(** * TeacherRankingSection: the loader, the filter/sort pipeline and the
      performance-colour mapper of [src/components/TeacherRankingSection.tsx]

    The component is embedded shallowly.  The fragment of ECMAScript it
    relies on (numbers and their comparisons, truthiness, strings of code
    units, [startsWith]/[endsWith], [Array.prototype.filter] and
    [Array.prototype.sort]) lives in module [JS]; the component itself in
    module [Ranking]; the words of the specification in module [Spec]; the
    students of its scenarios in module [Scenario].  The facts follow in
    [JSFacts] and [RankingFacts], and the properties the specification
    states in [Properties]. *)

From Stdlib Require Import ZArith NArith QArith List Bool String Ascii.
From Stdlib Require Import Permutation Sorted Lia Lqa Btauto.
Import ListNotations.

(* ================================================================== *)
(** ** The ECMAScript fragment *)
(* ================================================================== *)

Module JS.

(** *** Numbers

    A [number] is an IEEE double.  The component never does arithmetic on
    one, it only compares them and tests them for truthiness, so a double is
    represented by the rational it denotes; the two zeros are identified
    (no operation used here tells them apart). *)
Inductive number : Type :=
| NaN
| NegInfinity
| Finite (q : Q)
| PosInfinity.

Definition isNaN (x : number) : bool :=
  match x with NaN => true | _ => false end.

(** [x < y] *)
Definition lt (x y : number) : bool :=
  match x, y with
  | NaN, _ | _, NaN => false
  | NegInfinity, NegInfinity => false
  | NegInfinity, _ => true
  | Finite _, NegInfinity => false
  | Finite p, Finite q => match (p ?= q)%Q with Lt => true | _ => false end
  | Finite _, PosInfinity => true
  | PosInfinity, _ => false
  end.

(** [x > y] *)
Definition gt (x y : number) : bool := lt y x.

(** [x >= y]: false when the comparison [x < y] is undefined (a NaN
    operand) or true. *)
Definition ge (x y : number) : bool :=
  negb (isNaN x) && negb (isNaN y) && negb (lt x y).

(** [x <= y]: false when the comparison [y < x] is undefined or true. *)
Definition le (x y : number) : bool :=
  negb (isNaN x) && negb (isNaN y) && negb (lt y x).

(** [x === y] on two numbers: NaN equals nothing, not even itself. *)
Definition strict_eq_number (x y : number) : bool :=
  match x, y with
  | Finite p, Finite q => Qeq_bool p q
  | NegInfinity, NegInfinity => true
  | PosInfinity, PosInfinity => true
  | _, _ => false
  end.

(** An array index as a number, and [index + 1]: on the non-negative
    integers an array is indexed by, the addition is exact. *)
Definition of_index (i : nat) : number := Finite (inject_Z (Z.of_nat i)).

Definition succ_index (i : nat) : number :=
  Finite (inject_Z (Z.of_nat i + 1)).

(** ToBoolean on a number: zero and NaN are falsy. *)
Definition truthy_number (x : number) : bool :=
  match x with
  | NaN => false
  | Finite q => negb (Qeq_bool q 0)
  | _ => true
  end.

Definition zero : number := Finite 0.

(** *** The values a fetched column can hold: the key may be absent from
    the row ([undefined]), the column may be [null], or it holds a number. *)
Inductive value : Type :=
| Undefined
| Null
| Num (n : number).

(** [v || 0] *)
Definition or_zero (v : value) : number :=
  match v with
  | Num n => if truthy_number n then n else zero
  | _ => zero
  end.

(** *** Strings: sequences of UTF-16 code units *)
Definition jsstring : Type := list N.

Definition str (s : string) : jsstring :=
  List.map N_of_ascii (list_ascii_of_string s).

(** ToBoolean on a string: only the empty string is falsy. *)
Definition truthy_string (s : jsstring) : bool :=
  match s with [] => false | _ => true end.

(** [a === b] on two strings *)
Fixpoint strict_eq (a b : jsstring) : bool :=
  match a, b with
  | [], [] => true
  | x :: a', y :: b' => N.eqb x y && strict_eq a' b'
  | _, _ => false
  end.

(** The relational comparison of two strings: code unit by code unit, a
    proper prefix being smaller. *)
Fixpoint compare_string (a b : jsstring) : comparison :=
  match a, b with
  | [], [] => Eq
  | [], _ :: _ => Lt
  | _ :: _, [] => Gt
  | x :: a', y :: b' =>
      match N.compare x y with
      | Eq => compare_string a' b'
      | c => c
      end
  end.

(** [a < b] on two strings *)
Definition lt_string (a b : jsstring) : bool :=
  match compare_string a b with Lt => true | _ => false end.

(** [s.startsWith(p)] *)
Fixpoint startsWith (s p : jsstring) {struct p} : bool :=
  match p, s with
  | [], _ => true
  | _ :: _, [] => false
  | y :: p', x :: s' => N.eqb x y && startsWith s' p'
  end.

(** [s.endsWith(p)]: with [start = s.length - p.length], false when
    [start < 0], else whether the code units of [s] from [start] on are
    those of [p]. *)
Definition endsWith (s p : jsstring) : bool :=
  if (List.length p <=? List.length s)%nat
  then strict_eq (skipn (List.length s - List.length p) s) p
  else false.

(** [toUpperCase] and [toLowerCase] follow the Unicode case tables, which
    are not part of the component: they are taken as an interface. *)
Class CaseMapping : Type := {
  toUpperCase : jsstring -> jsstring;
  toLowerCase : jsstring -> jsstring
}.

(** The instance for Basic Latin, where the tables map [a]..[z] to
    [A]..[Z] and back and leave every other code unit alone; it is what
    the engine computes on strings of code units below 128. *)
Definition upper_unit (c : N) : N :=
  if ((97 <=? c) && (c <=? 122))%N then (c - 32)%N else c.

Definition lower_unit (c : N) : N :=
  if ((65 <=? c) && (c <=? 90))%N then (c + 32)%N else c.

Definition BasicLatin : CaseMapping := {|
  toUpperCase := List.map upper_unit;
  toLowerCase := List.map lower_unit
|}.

========================================================================

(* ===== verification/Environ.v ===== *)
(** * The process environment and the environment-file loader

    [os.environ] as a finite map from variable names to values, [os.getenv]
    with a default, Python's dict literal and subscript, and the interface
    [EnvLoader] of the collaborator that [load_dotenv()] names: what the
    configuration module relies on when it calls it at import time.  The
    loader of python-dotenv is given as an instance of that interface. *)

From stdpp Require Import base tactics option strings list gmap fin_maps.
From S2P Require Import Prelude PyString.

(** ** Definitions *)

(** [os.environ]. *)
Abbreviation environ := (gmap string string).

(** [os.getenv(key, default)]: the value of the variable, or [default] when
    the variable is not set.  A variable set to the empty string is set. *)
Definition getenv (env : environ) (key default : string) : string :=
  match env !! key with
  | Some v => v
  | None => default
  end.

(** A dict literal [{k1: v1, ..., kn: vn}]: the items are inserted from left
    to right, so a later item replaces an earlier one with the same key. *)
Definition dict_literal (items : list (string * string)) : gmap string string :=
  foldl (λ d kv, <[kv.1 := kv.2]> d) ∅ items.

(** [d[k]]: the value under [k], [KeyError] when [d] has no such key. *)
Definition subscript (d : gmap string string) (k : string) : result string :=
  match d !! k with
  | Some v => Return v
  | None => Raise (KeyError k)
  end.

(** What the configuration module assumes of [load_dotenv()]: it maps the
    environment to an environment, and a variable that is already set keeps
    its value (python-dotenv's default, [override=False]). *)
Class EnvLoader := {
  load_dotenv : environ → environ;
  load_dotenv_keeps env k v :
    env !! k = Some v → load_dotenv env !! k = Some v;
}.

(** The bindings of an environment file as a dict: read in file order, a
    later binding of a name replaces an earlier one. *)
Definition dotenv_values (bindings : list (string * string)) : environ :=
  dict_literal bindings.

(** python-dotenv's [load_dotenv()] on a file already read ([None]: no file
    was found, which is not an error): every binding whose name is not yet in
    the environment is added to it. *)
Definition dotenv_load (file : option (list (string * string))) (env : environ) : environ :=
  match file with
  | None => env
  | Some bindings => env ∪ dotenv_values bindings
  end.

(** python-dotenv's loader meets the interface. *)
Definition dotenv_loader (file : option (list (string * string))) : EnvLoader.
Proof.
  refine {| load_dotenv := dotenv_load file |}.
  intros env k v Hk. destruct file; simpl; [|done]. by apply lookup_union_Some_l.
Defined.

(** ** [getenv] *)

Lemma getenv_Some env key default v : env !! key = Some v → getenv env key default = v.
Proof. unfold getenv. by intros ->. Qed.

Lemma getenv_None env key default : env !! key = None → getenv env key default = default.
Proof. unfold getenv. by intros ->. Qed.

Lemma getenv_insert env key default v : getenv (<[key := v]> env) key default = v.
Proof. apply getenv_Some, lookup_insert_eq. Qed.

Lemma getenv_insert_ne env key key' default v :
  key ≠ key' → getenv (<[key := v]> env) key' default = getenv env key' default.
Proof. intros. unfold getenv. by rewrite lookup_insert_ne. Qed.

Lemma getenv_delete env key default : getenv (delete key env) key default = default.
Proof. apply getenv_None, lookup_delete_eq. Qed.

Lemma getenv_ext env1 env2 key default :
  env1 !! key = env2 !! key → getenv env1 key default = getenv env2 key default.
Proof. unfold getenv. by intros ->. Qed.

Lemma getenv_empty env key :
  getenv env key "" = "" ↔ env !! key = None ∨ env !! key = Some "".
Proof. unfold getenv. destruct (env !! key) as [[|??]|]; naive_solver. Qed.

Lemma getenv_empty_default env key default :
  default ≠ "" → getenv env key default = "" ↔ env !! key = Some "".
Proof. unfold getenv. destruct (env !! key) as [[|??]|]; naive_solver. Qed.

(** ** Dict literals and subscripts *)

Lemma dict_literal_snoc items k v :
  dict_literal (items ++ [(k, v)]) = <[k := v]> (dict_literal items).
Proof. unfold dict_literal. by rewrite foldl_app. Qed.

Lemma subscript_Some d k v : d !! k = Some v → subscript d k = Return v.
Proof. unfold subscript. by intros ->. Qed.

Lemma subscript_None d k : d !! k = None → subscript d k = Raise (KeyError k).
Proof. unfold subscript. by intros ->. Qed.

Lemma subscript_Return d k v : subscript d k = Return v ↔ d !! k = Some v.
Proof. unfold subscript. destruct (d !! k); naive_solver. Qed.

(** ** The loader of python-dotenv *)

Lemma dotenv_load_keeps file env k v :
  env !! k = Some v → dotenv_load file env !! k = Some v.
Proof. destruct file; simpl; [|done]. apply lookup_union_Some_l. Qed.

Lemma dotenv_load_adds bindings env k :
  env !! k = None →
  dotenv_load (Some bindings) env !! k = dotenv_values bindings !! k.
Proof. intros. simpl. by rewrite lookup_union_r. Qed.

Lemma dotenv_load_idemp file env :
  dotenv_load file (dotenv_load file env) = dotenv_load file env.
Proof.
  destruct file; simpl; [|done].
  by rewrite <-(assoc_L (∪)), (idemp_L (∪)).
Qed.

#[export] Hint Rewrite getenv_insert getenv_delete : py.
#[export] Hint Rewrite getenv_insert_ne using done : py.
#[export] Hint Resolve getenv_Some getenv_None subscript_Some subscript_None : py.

========================================================================

Out of the listing above, reproduce exactly the lines from the one with "by rewrite <-(assoc_L (∪)), (idemp_L (∪))." up to and including the one with "#[export] Hint Resolve".

• [YOUR SOLUTION]
  by rewrite <-(assoc_L (∪)), (idemp_L (∪)).
Qed.

#[export] Hint Rewrite getenv_insert getenv_delete : py.
#[export] Hint Rewrite getenv_insert_ne using done : py.
#[export] Hint Resolve getenv_Some getenv_None subscript_Some subscript_None : py.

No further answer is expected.